Copy each line from the listing below where the word "limit" shows up.

=== Begin Enclosure ===

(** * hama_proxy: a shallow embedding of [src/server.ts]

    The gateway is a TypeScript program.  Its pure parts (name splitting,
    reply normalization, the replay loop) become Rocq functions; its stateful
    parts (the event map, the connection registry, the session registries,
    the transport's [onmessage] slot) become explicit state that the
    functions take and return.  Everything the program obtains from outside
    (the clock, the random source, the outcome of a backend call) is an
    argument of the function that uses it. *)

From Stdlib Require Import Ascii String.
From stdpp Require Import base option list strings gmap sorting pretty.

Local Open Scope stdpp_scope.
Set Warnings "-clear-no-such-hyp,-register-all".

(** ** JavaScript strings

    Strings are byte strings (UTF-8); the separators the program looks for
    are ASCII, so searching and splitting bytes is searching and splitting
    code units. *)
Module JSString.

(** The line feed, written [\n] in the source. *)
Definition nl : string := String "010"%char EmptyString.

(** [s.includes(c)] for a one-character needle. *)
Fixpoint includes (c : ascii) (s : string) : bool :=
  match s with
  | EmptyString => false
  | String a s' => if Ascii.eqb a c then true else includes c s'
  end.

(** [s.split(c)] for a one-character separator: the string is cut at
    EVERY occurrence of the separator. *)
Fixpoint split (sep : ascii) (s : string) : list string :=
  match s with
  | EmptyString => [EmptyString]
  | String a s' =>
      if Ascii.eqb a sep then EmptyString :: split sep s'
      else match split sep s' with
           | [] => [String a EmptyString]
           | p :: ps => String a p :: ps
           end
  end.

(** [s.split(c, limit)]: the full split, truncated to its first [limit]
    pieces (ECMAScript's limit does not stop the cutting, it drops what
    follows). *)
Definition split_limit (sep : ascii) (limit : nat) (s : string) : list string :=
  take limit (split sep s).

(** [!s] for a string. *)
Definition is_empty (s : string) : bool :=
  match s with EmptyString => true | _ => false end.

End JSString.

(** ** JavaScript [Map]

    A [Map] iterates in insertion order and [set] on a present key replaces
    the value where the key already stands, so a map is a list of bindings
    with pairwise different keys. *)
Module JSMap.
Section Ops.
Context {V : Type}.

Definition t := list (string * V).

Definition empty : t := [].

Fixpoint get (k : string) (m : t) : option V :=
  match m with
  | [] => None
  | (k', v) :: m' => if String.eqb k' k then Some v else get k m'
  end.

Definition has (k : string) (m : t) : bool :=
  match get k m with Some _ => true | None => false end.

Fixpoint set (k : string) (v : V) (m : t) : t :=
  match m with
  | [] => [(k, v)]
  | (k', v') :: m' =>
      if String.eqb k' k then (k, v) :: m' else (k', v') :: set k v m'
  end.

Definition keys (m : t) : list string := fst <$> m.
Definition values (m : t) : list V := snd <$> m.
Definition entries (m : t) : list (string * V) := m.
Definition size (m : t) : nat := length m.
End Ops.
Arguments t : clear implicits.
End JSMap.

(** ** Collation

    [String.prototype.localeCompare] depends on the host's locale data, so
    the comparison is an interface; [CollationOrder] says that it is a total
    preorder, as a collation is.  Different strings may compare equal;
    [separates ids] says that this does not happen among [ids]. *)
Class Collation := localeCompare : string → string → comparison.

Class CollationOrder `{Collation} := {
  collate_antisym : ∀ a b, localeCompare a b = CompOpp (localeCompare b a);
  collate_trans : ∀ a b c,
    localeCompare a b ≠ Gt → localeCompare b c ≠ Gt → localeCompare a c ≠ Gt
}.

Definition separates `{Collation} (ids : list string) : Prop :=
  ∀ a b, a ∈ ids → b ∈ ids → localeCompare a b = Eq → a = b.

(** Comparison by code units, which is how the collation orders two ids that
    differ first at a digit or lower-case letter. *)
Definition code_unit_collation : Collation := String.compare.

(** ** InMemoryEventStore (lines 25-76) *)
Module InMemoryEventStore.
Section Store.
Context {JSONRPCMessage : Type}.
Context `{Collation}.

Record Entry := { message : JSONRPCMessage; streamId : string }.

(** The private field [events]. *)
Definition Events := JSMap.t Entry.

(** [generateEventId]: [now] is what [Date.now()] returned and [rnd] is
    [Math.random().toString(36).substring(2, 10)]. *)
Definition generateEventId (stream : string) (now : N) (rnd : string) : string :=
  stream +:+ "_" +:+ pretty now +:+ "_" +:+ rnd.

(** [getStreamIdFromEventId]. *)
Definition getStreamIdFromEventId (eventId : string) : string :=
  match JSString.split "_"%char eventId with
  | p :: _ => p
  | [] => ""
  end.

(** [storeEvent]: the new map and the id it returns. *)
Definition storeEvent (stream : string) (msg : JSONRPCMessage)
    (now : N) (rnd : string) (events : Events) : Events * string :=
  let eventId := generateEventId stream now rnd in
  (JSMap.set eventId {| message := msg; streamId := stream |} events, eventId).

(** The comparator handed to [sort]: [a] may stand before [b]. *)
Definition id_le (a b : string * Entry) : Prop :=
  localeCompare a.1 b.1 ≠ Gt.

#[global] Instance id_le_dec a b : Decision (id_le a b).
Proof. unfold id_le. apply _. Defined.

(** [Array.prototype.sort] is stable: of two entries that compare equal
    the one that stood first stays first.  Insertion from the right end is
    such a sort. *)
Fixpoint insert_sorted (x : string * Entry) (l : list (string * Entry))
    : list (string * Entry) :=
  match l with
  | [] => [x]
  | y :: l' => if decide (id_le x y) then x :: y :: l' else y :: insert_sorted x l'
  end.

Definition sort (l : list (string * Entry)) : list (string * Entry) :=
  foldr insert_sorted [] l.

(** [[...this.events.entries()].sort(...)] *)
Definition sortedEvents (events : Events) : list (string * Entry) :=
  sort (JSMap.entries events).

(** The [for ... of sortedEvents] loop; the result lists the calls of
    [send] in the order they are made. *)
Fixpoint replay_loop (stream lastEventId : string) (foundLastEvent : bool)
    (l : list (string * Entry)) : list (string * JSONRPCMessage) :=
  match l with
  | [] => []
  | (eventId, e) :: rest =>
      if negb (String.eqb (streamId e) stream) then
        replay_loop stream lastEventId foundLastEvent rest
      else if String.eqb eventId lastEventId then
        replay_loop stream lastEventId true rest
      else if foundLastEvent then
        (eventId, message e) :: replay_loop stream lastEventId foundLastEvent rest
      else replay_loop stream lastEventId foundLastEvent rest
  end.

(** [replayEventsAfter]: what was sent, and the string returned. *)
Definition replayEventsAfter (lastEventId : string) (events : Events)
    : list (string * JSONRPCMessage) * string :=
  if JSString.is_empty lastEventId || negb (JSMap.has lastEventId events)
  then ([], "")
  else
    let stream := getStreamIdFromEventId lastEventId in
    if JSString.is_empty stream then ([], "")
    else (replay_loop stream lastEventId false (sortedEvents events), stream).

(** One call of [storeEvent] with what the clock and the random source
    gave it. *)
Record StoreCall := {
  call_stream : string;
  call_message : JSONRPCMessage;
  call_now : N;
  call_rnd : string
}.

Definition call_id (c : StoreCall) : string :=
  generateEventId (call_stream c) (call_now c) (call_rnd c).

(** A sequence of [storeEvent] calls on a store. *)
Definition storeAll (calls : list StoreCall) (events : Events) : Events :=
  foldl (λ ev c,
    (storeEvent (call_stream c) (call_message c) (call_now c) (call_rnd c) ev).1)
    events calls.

=== End Enclosure ===

▶ **EXERCISE RESULT**
(** [s.split(c, limit)]: the full split, truncated to its first [limit]
    pieces (ECMAScript's limit does not stop the cutting, it drops what
Definition split_limit (sep : ascii) (limit : nat) (s : string) : list string :=
  take limit (split sep s).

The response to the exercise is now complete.